[Start of Attachment]
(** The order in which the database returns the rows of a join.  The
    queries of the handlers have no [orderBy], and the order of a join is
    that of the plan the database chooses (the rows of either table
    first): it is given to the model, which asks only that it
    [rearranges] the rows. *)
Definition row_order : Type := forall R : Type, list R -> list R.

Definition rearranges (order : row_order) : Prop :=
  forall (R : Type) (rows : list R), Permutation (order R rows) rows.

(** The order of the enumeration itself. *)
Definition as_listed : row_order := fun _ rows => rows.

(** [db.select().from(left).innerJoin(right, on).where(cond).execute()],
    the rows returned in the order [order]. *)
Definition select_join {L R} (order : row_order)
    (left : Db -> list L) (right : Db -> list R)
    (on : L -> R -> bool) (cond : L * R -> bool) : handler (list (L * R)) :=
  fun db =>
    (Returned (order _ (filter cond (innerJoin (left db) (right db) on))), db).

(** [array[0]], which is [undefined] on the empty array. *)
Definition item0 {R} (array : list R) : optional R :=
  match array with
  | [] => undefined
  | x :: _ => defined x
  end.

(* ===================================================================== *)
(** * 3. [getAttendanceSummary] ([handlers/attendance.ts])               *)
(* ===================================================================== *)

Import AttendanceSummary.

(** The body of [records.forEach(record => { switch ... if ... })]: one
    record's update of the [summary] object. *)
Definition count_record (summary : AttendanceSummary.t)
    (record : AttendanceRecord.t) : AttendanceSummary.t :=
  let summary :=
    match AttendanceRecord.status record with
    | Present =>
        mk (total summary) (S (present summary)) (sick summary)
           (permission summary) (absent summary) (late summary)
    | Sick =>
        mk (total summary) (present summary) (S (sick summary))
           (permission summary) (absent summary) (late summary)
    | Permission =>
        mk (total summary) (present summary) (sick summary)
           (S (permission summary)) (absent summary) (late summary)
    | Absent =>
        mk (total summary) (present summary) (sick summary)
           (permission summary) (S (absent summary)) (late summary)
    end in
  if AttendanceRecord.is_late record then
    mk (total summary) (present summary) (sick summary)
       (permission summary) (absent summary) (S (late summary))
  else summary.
[End of Attachment]
[Start of Attachment]
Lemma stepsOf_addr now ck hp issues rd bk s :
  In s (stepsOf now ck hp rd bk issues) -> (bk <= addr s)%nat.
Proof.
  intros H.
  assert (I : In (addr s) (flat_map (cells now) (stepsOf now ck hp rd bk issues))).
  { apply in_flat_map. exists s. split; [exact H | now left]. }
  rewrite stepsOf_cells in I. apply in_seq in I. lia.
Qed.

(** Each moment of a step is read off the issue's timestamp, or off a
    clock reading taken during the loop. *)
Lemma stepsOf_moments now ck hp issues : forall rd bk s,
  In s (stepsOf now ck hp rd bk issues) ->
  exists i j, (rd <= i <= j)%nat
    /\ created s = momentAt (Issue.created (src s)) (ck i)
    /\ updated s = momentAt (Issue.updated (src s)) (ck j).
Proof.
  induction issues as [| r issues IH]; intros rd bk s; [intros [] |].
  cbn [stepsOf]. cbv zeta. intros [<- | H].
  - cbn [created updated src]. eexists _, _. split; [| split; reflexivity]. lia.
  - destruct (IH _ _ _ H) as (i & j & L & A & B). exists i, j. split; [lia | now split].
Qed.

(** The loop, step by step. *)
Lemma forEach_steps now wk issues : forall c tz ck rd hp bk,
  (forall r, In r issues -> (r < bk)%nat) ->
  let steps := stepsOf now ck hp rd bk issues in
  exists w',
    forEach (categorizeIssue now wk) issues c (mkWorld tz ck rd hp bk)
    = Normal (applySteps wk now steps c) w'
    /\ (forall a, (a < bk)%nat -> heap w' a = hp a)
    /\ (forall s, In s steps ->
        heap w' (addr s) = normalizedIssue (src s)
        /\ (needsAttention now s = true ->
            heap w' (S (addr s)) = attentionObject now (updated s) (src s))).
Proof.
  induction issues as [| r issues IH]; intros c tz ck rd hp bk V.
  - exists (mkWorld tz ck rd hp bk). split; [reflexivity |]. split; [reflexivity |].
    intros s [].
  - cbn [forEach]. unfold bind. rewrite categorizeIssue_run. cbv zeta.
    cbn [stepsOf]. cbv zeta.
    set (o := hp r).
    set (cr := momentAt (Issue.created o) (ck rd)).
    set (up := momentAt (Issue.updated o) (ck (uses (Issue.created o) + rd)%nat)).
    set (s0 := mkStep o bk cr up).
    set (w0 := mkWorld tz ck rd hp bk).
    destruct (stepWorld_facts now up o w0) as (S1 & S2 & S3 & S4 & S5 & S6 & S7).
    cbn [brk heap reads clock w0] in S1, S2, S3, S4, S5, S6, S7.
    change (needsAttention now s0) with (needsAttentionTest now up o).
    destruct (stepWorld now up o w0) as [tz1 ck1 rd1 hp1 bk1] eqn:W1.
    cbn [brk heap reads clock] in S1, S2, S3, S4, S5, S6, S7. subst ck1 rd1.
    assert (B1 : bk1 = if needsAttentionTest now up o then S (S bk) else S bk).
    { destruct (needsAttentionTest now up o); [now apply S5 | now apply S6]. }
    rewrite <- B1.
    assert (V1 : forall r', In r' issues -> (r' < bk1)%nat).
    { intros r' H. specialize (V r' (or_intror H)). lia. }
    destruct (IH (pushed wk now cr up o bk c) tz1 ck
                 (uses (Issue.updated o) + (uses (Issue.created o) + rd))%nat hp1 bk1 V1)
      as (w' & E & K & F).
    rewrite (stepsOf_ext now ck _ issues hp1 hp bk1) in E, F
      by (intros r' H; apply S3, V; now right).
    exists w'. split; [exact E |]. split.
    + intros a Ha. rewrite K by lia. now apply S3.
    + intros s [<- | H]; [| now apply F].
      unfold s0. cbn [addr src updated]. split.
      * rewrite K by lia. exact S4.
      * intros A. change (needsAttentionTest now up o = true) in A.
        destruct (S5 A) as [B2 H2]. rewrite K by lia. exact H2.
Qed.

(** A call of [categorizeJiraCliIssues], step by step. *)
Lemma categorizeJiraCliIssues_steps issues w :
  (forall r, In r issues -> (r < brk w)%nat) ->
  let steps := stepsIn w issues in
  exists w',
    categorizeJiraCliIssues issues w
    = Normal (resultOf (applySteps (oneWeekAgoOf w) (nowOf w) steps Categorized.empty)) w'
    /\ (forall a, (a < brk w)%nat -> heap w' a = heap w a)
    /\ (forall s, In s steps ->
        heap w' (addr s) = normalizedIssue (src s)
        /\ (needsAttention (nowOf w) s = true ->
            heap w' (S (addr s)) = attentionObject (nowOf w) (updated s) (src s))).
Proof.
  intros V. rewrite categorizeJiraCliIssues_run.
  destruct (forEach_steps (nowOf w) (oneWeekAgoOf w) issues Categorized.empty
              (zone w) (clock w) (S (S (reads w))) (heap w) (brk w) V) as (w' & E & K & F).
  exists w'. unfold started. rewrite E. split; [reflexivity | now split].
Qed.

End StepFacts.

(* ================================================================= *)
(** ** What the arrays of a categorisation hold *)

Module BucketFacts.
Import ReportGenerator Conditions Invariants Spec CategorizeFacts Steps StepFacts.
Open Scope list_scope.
[End of Attachment]
TASK STATEMENT: Exactly how many lines in the data above hold "Type"? State that number only.

RESULT BELOW: 2